*Exercise instructions*
Go to the line in the entries below that holds "(** The loop" and repeat exactly from there through the line that holds "(Some (Some ETIMEDOUT))", inclusive.

---- Data section

(* ===== verification/SemMmap.v ===== *)
(** * Semaphores in a memory-mapped file (unpv22e/my_pxsem_mmap)

    A counter, a mutex and a condition variable in a shared file; a waiting
    thread blocks on the condition variable, the [Wait] result. *)
From S2P Require Import Prelude CString Posix SemIface.

Open Scope prog_scope.

(** [sem_signals] counts the [pthread_cond_signal] calls. *)
Record mysem_t := mkSem { sem_count : Z; sem_magic : Z; sem_signals : nat }.

Definition SEM_MAGIC : Z := 0x67458923.

Definition set_count (v : Z) (s : mysem_t) : mysem_t := mkSem v (sem_magic s) (sem_signals s).
Definition set_magic (v : Z) (s : mysem_t) : mysem_t := mkSem (sem_count s) v (sem_signals s).

Definition cond_signal : Prog mysem_t unit :=
  put (fun s => mkSem (sem_count s) (sem_magic s) (S (sem_signals s))).

Definition bad_magic (s : mysem_t) : bool := negb (sem_magic s =? SEM_MAGIC).

Definition mysem_post : Prog mysem_t (Z * option Z) :=
  do bad <- get bad_magic;
  if bad then pret (-1, Some EINVAL)
  else
    do c <- get sem_count;
    run (if c =? 0 then cond_signal else pret tt);
    run put (set_count (wrapu 32 (c + 1)));
    pret (0, None).

(** The wait loop, entered with the mutex held. *)
Definition wait_loop : Prog mysem_t (call (Z * option Z)) :=
  do c <- get sem_count;
  if c =? 0 then pret Wait
  else
    run put (set_count (c - 1));
    pret (Ret (0, None)).

Definition mysem_wait : Prog mysem_t (call (Z * option Z)) :=
  do bad <- get bad_magic;
  if bad then pret (Ret (-1, Some EINVAL)) else wait_loop.

Definition mysem_trywait : Prog mysem_t (Z * option Z) :=
  do bad <- get bad_magic;
  if bad then pret (-1, Some EINVAL)
  else
    do c <- get sem_count;
    if 0 <? c then
      run put (set_count (c - 1));
      pret (0, None)
    else pret (-1, Some EAGAIN).

(** The value is stored into an [int]. *)
Definition mysem_getvalue : Prog mysem_t (Z * option Z * option Z) :=
  do bad <- get bad_magic;
  if bad then pret (-1, Some EINVAL, None)
  else
    do c <- get sem_count;
    pret (0, None, Some (wraps 32 c)).

(** [munmap] succeeds. *)
Definition mysem_close : Prog mysem_t (Z * option Z) :=
  do bad <- get bad_magic;
  if bad then pret (-1, Some EINVAL) else pret (0, None).

(** The wrapper functions. *)
Definition Mysem_post : Prog mysem_t unit :=
  do r <- mysem_post; guard_die (r.1 =? -1) "mysem_post error".

Definition Mysem_wait : Prog mysem_t (call unit) :=
  do r <- mysem_wait;
  match r with
  | Wait => pret Wait
  | Ret v => run guard_die (v.1 =? -1) "mysem_wait error"; pret (Ret tt)
  end.

Definition Mysem_trywait : Prog mysem_t Z :=
  do r <- mysem_trywait;
  run guard_die ((r.1 =? -1) && negb (bool_decide (r.2 = Some EAGAIN))) "mysem_trywait error";
  pret r.1.

Definition Mysem_getvalue : Prog mysem_t (option Z) :=
  do r <- mysem_getvalue; run guard_die (r.1.1 =? -1) "mysem_getvalue error"; pret r.2.

Definition Mysem_close : Prog mysem_t unit :=
  do r <- mysem_close; guard_die (r.1 =? -1) "mysem_close error".

(** ** [mysem_open]

    The files by name: the user-execute bit and the semaphore.  [fault] is
    the error of a system call that fails, [others] what other processes do
    to the names before each [open] and [stat], [vmax] the value of
    [_SC_SEM_VALUE_MAX]. *)
Record semfile := mkSemfile { sf_xusr : bool; sf_sem : mysem_t }.

Abbreviation semfs := (gmap bytes semfile).

Inductive syscall :=
| SysOpenCreat | SysWrite | SysMmap | SysMutexattr | SysMutex | SysCondattr | SysCond | SysFchmod | SysOpen.

#[export] Instance syscall_eq_dec : EqDecision syscall.
Proof. solve_decision. Defined.

Definition MAX_TRIES : nat := 10.

Record ostate := mkOstate { o_fs : semfs; o_tick : nat }.

Section Open.
Context (fault : syscall -> option Z) (others : nat -> semfs -> semfs) (vmax : Z).
Context (pathname : bytes) (oflag value : Z).

Definition o_sync : Prog ostate unit :=
  put (fun s => mkOstate (others (o_tick s) (o_fs s)) (S (o_tick s))).

Definition set_file (f : semfile) : Prog ostate unit :=
  put (fun s => mkOstate (<[pathname := f]> (o_fs s)) (o_tick s)).

(** The error return of the creator removes the file. *)
Definition created_err (e : Z) : Prog ostate (option Z) :=
  run put (fun s => mkOstate (delete pathname (o_fs s)) (o_tick s));
  pret (Some e).

Definition try_sys (c : syscall) (k : Prog ostate (option Z)) : Prog ostate (option Z) :=
  match fault c with Some e => created_err e | None => k end.

(** The creator's part after its [open]; the result is [errno] on an error
    return. *)
Definition open_create : Prog ostate (option Z) :=
  try_sys SysWrite (
  run set_file (mkSemfile true (mkSem 0 0 0));
  try_sys SysMmap (try_sys SysMutexattr (try_sys SysMutex (try_sys SysCondattr (try_sys SysCond (
  run set_file (mkSemfile true (mkSem (wrapu 32 value) 0 0));
  if vmax <? wrapu 32 value then created_err EINVAL
  else
    try_sys SysFchmod (
    run set_file (mkSemfile false (mkSem (wrapu 32 value) 0 0));
    run set_file (mkSemfile false (mkSem (wrapu 32 value) SEM_MAGIC 0));
    pret None))))))).

(** The loop of the label [exists]: [Some None] when the semaphore is ours,
    [Some e] on an error, [None] when the file is gone. *)
Fixpoint wait_init (tries : nat) : Prog ostate (option (option Z)) :=
  match tries with
  | O => pret (Some (Some ETIMEDOUT))
  | S tries =>
      run o_sync;
      do fs <- get o_fs;
      match fs !! pathname with
      | None => pret None
      | Some f =>
          if negb (sf_xusr f) then
            run set_file (mkSemfile false (set_magic SEM_MAGIC (sf_sem f)));
            pret (Some None)
          else wait_init tries
      end
  end.

Definition open_exists (again : Prog ostate (option Z)) : Prog ostate (option Z) :=
  run o_sync;
  do fs <- get o_fs;
  match fault SysOpen, fs !! pathname with
  | Some e, _ => pret (Some e)
  | None, None => if has_flag oflag O_CREAT then again else pret (Some ENOENT)
  | None, Some _ =>
      match fault SysMmap with
      | Some e => pret (Some e)
      | None =>
          do w <- wait_init MAX_TRIES;
          match w with
          | None => if has_flag oflag O_CREAT then again else pret (Some ENOENT)
          | Some r => pret r
          end
      end
  end.

Fixpoint mysem_open (fuel : nat) : Prog ostate (option Z) :=
  match fuel with
  | O => die "mysem_open: the name keeps changing"
  | S fuel =>
      if has_flag oflag O_CREAT then
        run o_sync;
        do fs <- get o_fs;
        match fault SysOpenCreat, fs !! pathname with
        | Some e, _ => pret (Some e)
        | None, Some _ =>
            if has_flag oflag O_EXCL then pret (Some EEXIST)
            else open_exists (mysem_open fuel)
        | None, None =>
            run set_file (mkSemfile true (mkSem 0 0 0));
            open_create
        end
      else open_exists (mysem_open fuel)
  end.
End Open.

Definition mysem_unlink (fs : semfs) (pathname : bytes) : semfs * (Z * option Z) :=
  match fs !! pathname with
  | Some _ => (delete pathname fs, (0, None))
  | None => (fs, (-1, Some ENOENT))
  end.

Definition Mysem_open fault others vmax (pathname : bytes) (oflag value : Z) (fuel : nat) : Prog ostate unit :=
  do r <- mysem_open fault others vmax pathname oflag value fuel;
  guard_die (bool_decide (is_Some r)) "mysem_open error".

Definition Mysem_unlink (pathname : bytes) : Prog ostate unit := fun s =>
  let '(fs, r) := mysem_unlink (o_fs s) pathname in
  guard_die (r.1 =? -1) "mysem_unlink error" (mkOstate fs (o_tick s)).

(** ** The interface *)
Definition srep (s : mysem_t) (v : Z) : Prop :=
  sem_magic s = SEM_MAGIC /\ sem_count s = v /\ 0 <= v <= 2 ^ 32 - 1.

#[export] Program Instance mmap_semaphore : Semaphore mysem_t := {|
  sem_post := mysem_post;
  sem_wait := mysem_wait;
  sem_rep := srep;
  sem_max := 2 ^ 32 - 1
|}.
Next Obligation. intros s v (_ & _ & H). done. Qed.
Next Obligation.
  intros [c m n] v (Hm & Hc & H) Hv. simpl in *. subst.
  exists (mkSem (wrapu 32 (v + 1)) SEM_MAGIC (if v =? 0 then S n else n)). split.
  - unfold mysem_post, bad_magic. pstep. simpl. unfold pbind at 1, get. simpl. by destruct (v =? 0).
  - unfold srep, wrapu. simpl. rewrite Z.mod_small by lia. split_and!; lia || done.
Qed.
Next Obligation.
  intros [c m n] v (Hm & Hc & H) Hv. simpl in *. subst. eexists. split.
  - unfold mysem_wait, wait_loop, bad_magic. pstep. simpl. pstep. simpl. rewrite eqb_false by lia. reflexivity.
  - unfold srep. simpl. split_and!; lia || done.
Qed.
Next Obligation.
  intros [c m n] (Hm & Hc & H). simpl in *. subst. eexists. by split.
Qed.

--------

*Exercise response*
(** The loop of the label [exists]: [Some None] when the semaphore is ours,
    [Some e] on an error, [None] when the file is gone. *)
Fixpoint wait_init (tries : nat) : Prog ostate (option (option Z)) :=
  match tries with
  | O => pret (Some (Some ETIMEDOUT))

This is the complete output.